One of the most famous roses in the world, 'Souvenir de la Malmaison', not only has a climbing sport, introduced in 1893, that is 8 to 12 feet tall, but two well known shrub sports, 'Souvenir de St. Anne', a 3 feet by 3 feet rose introduced in 1950, and the white 'Kronprinzessin Viktoria', introduced in 1847, and is 4 feet by 3 feet. I have read that there are possibly as many as six sports of this rose. The parent plant is a greatly sought after pink, fragrant, long blooming plant with one major flaw - in damp climates it "balls", a condition in which the flower bud develops normally but does not open. A phenomenon of damp, cool climates, it causes water to saturate the outer petals, and when followed by sunshine dries them into a papery shell, and they are fused shut. In dry climates it is one of the most magnificent of roses. In a damp climate, it has been described to me as a slimy mess.

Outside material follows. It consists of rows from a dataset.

(* ===== verification/RedBlackSearch.v ===== *)
(** * Red-black trees: searching

    Ordered lists of keys, which is what a tree stands for; that the descent from
    the root finds a key or the place where it belongs, in a number of steps
    bounded by the height of the tree; and that the height is logarithmic. *)

From stdpp Require Import sorting.
From S2P Require Import Prelude RedBlack RedBlackShape RedBlackInsert.

(** ** Comparison routines *)

(** What the trees rely on: the sign of the comparison is a total preorder. *)
Class Comparison (cmp : Z -> Z -> Z) : Prop := {
  cmp_sym a b : Z.sgn (cmp b a) = - Z.sgn (cmp a b);
  cmp_trans a b c : cmp a b <= 0 -> cmp b c <= 0 -> cmp a c <= 0;
}.

Definition increasing (cmp : Z -> Z -> Z) : list Z -> Prop := StronglySorted (fun a b => cmp a b < 0).

(** ** Ordered lists *)

Definition key_find (cmp : Z -> Z -> Z) (key : Z) (l : list Z) : option Z :=
  List.find (fun k => cmp key k =? 0) l.

Fixpoint key_insert (cmp : Z -> Z -> Z) (key : Z) (l : list Z) : list Z :=
  match l with
  | [] => [key]
  | k :: l => if cmp key k <? 0 then key :: k :: l else k :: key_insert cmp key l
  end.

Definition key_delete (cmp : Z -> Z -> Z) (key : Z) (l : list Z) : list Z :=
  List.filter (fun k => negb (cmp key k =? 0)) l.

Section Ordered.

Context (cmp : Z -> Z -> Z) `{!Comparison cmp}.
(** Taking out a red node leaves the tree balanced, a black one leaves one black
    node missing. *)
Lemma splice_balance z d y c k t :
  balanced (plug z (TT d y c E k t)) -> if is_red c then balanced (plug z t) else short z t.
Proof.
  intros H. destruct (plug_rbctx _ _ H) as (n & pc & c' & Hz & Ht & Hc).
  apply rb_TT_inv in Ht as [(-> & -> & Ha & Hb)|(-> & -> & m & c1 & c2 & -> & Ha & Hb)]; cbn.
  - rewrite Hc in Hz by done. eapply rb_plug; eauto.
  - inversion Ha; subst. destruct c2; [right; eauto|]. left. split; [by apply rb_colour in Hb|].
    inversion Hb; subst. cbn. eapply rb_plug; [done|by eapply rb_B|done].
Qed.

(** After the node [y] has been taken out: balance is restored and [y] freed. *)
Lemma delete_finish fuel s r z t y n0 :
  in_mem s r (plug z t) -> rb_nodes s !! y = Some n0 -> y ∉ RBNULL :: addrs (plug z t) ->
  (t = E -> exists n, rb_nodes s !! RBNULL = Some n /\ n_up n = ctx_up z) ->
  (if is_red (n_colour n0) then balanced (plug z t) else short z t) -> (length z < fuel)%nat ->
  exists s' u, (c <- colour_of y ;; when (negb (is_red c)) (rb_delete_fix fuel r (root_of t)) ;; rb_free y) s = Ok (tt, s') /\
    in_mem s' r u /\ balanced u /\ cells u = cells (plug z t) /\ addrs u ≡ₚ addrs (plug z t) /\ rb_nodes s' !! y = None /\
    rb_mem s' = S (rb_mem s) /\ rb_next s' = rb_next s /\
    (forall q, q ∉ y :: addrs (plug z t) -> rb_nodes s' !! q = rb_nodes s !! q) /\
    (forall r', r' <> r -> rb_root s' !! r' = rb_root s !! r').
Proof.
  intros H Ny Hy Hu Hs Hf. read Ny.
  assert (exists s1 u, when (negb (is_red (n_colour n0))) (rb_delete_fix fuel r (root_of t)) s = Ok (tt, s1) /\
    kept (addrs (plug z t)) r s (cells (plug z t)) s1 u /\ balanced u) as (s1 & u & U1 & [H1 L1] & B1).
  { assert (kept (addrs (plug z t)) r s (cells (plug z t)) s (plug z t)) as Hk by (split; [by apply held_start|done]).
    destruct (is_red (n_colour n0)); cbn [negb when]; [by eexists s, _|].
    eapply delete_fix_ok; [exact Hk|exact Hs|intros Et _; by apply Hu|done]. }
  run U1. unfold rb_free. rewrite not_elem_of_cons in Hy. destruct Hy as [Y1 Y2].
  assert (rb_nodes s1 !! y = Some n0) as Ny1 by (by rewrite (sb_nodes _ _ _ _ (he_same _ _ _ _ _ H1))).
  run (node_at_run _ _ _ Ny1). destruct H1 as [[M1 M2 M3 M4 M5] A1 [O1 O2 O3 O4]].
  do 2 eexists. split; [done|]. split_and!; cbn.
  - destruct M1 as (n & M1 & M1'). constructor; cbn; [exists n; by rewrite lookup_delete_ne| |done..].
    apply (rep_ext (rb_nodes s1)); [|done]. intros q Hq. rewrite lookup_delete_ne; [done|]. intros ->. by rewrite A1 in Hq.
  - done.
  - done.
  - done.
  - apply lookup_delete_eq.
  - by rewrite O4.
  - done.
  - intros q Hq. rewrite not_elem_of_cons in Hq. destruct Hq as [Q1 Q2]. rewrite lookup_delete_ne by done. by apply O1.
  - done.
Qed.

(** One node and its key are gone from the tree [t], which has become [u]. *)
Record removed (s : rbst) (r : Z) (t : tree) (s' : rbst) (u : tree) : Prop := Removed {
  rm_mem : in_mem s' r u;
  rm_balanced : balanced u;
  rm_freed : exists y, addrs t ≡ₚ y :: addrs u /\ rb_nodes s' !! y = None;
  rm_count : rb_mem s' = S (rb_mem s);
  rm_next : rb_next s' = rb_next s;
  rm_nodes : forall q, q ∉ RBNULL :: addrs t -> rb_nodes s' !! q = rb_nodes s !! q;
  rm_root : forall r', r' <> r -> rb_root s' !! r' = rb_root s !! r';
}.

(** The node [x] has at most one child. *)
Lemma delete_outer fuel s r z d x c k t :
  in_mem s r (plug z (TT d x c E k t)) -> balanced (plug z (TT d x c E k t)) -> (length z < fuel)%nat ->
  exists s' u, rb_delete fuel r x s = Ok (tt, s') /\ removed s r (plug z (TT d x c E k t)) s' u /\ inorder u = before z ++ inorder t ++ after z.
Proof.
  intros H Hb Hf. pose proof (focus_node _ _ _ _ _ _ _ _ _ H) as Nx. destruct (splice_ok _ _ _ _ _ _ _ _ H) as (s1 & U1 & H1 & N1 & E1 & [O1 O2 O3 O4]).
  pose proof (splice_balance _ _ _ _ _ _ Hb) as Hs. pose proof (focus_nodup _ _ _ _ H) as Hnd. rewrite addrs_TT in Hnd. cbn in Hnd.
  assert (x ∉ RBNULL :: addrs (plug z t)) as Hx.
  { pose proof (null_out _ _ _ H) as Hn. rewrite addrs_plug, addrs_TT in Hn. rewrite addrs_plug.
    apply list.NoDup_app in Hnd as (_ & D1 & D2). apply list.NoDup_cons in D2 as [D2 _]. specialize (D1 x). set_solver. }
  destruct (delete_finish fuel _ _ _ _ _ _ H1 N1 Hx E1 ltac:(by rewrite mk_colour) Hf) as (s2 & u & U2 & H2 & B2 & L2 & A2 & D2 & C2 & X2 & P2 & R2).
  exists s2, u. split_and!.
  - unfold rb_delete. read Nx. read Nx. assert ((n_left (mk d (root_of E) (root_of t) (ctx_up z) c k) =? RBNULL) ||
      (n_right (mk d (root_of E) (root_of t) (ctx_up z) c k) =? RBNULL) = true) as -> by (destruct d; cbn; [done|apply orb_true_r]).
    rewrite (bind_ok (ret x) _ s x s) by done. run U1. rewrite Z.eqb_refl. cbn [negb when]. by rewrite (bind_ok (ret tt) _ s1 tt s1).
  - constructor; [done|done| |congruence|congruence| |].
    + exists x. split; [|done]. rewrite A2, !addrs_plug, addrs_TT. cbn. count_perm.
    + intros q Hq. rewrite P2, O1; [done|done|]. rewrite addrs_plug, addrs_TT in Hq. cbn in Hq. rewrite addrs_plug. set_solver.
    + intros r' Hr'. by rewrite R2, O2.
  - by rewrite <- cells_inorder, L2, cells_inorder, inorder_plug.
Qed.

Lemma addrs_splice z d y c k t : addrs (plug z (TT d y c E k t)) ≡ₚ y :: addrs (plug z t).
Proof. rewrite !addrs_plug, addrs_TT. cbn. count_perm. Qed.

(** The node [x] has two children: its successor [y] is taken out and its key
    moved to [x]. *)
Lemma delete_inner_splice s r z x c l k zs y cy ky t :
  in_mem s r (plug z (T x c l k (plug zs (T y cy E ky t)))) ->
  exists s1 s2, splice r y s = Ok (root_of t, s1) /\ y <> x /\
    (k <- key_of y ;; upd x (with_key k)) s1 = Ok (tt, s2) /\
    in_mem s2 r (plug z (T x c l ky (plug zs t))) /\
    (exists n, rb_nodes s2 !! y = Some n /\ n_colour n = cy) /\
    (t = E -> exists n, rb_nodes s2 !! RBNULL = Some n /\ n_up n = ctx_up (zs ++ Frame OnRight x c k l :: z)) /\
    same_but (RBNULL :: addrs (plug z (T x c l k (plug zs (T y cy E ky t))))) r s s2.
Proof.
  intros H. set (Z0 := zs ++ Frame OnRight x c k l :: z).
  assert (forall v, plug Z0 v = plug z (T x c l k (plug zs v))) as EZ0 by (intros v; unfold Z0; by rewrite plug_app).
  change (T y cy E ky t) with (TT OnLeft y cy E ky t) in *. rewrite <- EZ0 in *.
  pose proof (addrs_splice Z0 OnLeft y cy ky t) as Hperm. pose proof (im_nodup _ _ _ H) as Hnd.
  rewrite Hperm in Hnd. apply list.NoDup_cons in Hnd as [Hy _]. pose proof (null_out _ _ _ H) as Hnull. rewrite Hperm in Hnull.
  destruct (splice_ok _ _ _ _ _ _ _ _ H) as (s1 & U1 & H1 & N1 & E1 & B1). rewrite EZ0 in H1, Hy, Hnull.
  destruct (set_node s1 r z OnLeft x c l k (plug zs t) c ky (with_key ky) H1 eq_refl) as (s2 & U2 & H2 & B2).
  assert (x ∈ addrs (plug z (T x c l k (plug zs t)))) as Hx by (rewrite addrs_plug; cbn; set_solver).
  exists s1, s2. split_and!; [done|by intros ->| |done| | |].
  - read N1. cbn. by rewrite U2.
  - eexists. rewrite (sb_nodes _ _ _ _ B2) by done. split; [done|done].
  - intros Et. destruct (E1 Et) as (n & M1 & M2). exists n. rewrite (sb_nodes _ _ _ _ B2) by set_solver. done.
  - eapply same_but_trans; [exact B1|]. eapply same_but_sub; [|exact B2]. rewrite Hperm, EZ0. cbn. set_solver.
Qed.

Lemma delete_inner fuel s r z x c l k rr :
  in_mem s r (plug z (T x c l k rr)) -> balanced (plug z (T x c l k rr)) -> l <> E -> rr <> E ->
  (height (plug z (T x c l k rr)) <= fuel)%nat ->
  exists s' u, rb_delete fuel r x s = Ok (tt, s') /\ removed s r (plug z (T x c l k rr)) s' u /\
    inorder u = before z ++ inorder l ++ inorder rr ++ after z.
Proof.
  intros H Hb Hl Hr Hf. pose proof (height_plug z (T x c l k rr)) as Hh. cbn in Hh.
  assert (in_mem s r (plug (Frame OnRight x c k l :: z) rr)) as Hrr by done.
  destruct (leftmost_ok fuel _ _ _ _ Hrr Hr ltac:(lia)) as (zs & y & cy & ky & t & Uy & -> & Ei). clear Hr Hrr.
  pose proof (focus_node s r z OnLeft x c l k _ H) as Nx. cbn in Nx.
  destruct (delete_inner_splice _ _ _ _ _ _ _ _ _ _ _ _ H) as (s1 & s2 & U1 & Hyx & U2 & H2 & (ny & Ny & <-) & E2 & [O1 O2 O3 O4]).
  set (Z1 := zs ++ Frame OnRight x c ky l :: z).
  assert (forall v, plug Z1 v = plug z (T x c l ky (plug zs v))) as EZ1 by (intros v; unfold Z1; by rewrite plug_app).
  assert (balanced (plug Z1 (TT OnLeft y (n_colour ny) E ky t))) as Hb1.
  { rewrite EZ1. by apply (balanced_rekey z OnLeft x c l k _ ky). }
  apply splice_balance in Hb1 as Hs. rewrite <- EZ1 in H2.
  assert (addrs (plug z (T x c l k (plug zs (T y (n_colour ny) E ky t)))) ≡ₚ y :: addrs (plug Z1 t)) as Hperm.
  { rewrite <- (addrs_splice Z1 OnLeft y (n_colour ny) ky t), EZ1. by apply addrs_congr. }
  pose proof (im_nodup _ _ _ H) as Hnd. rewrite Hperm in Hnd. apply list.NoDup_cons in Hnd as [Hy _].
  pose proof (null_out _ _ _ H) as Hnull. rewrite Hperm in Hnull.
  destruct (delete_finish fuel _ _ _ _ _ _ H2 Ny ltac:(set_solver)) as (s3 & u & U3 & H3 & B3 & L3 & A3 & D3 & C3 & X3 & P3 & R3); [|done| |].
  { intros Et. destruct (E2 Et) as (n & M1 & M2). exists n. split; [done|]. rewrite M2. unfold Z1. by destruct zs. }
  { pose proof (height_plug Z1 (T y (n_colour ny) E ky t)) as Hh1. rewrite EZ1 in Hh1. cbn in Hh1.
    assert (forall h, height (plug z (T x c l ky h)) = height (plug z (T x c l k h))) as Eh by (intros h; by apply height_congr).
    rewrite Eh in Hh1. lia. }
  exists s3, u. split_and!.
  - unfold rb_delete. read Nx. read Nx. destruct l as [|xl cl ll kl lr]; [done|]. cbn [root_of].
    rewrite (root_not_null s r (Frame OnLeft x c k (plug zs (T y (n_colour ny) E ky t)) :: z) xl cl ll kl lr H).
    destruct (plug zs (T y (n_colour ny) E ky t)) as [|xr cr rl kr rr] eqn:Err; [by apply plug_not_E in Err|].
    pose proof (root_not_null s r (Frame OnRight x c k (T xl cl ll kl lr) :: z) xr cr rl kr rr H) as Hn. cbn [root_of orb] in *. rewrite Hn.
    rewrite (bind_ok (rb_successor fuel x) _ s y s); [|unfold rb_successor; read Nx; by rewrite Hn].
    run U1. rewrite (proj2 (Z.eqb_neq _ _) Hyx). cbn [negb when]. by run U2.
  - constructor; [done|done| |congruence|congruence| |].
    + exists y. split; [|done]. by rewrite A3, Hperm.
    + intros q Hq. rewrite P3, O1; [done|done|]. rewrite Hperm in Hq. set_solver.
    + intros r' Hr'. by rewrite R3, O2.
  - rewrite <- cells_inorder, L3, cells_inorder, EZ1, inorder_plug. cbn. rewrite Ei. by rewrite <- app_assoc.
Qed.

Here is 'Souvenir de la Malmaison'.
Here is 'Souvenir de St. Anne'. It is less double, and therefore less prone to balling:
'Kronprinzessin Viktoria' is a white version of 'Souvenir de St. Anne'.
I have found great enjoyment in growing the sports of roses that have performed well for me. I hope that you will explore the sports of your roses - or start collecting them - and enjoy the variations.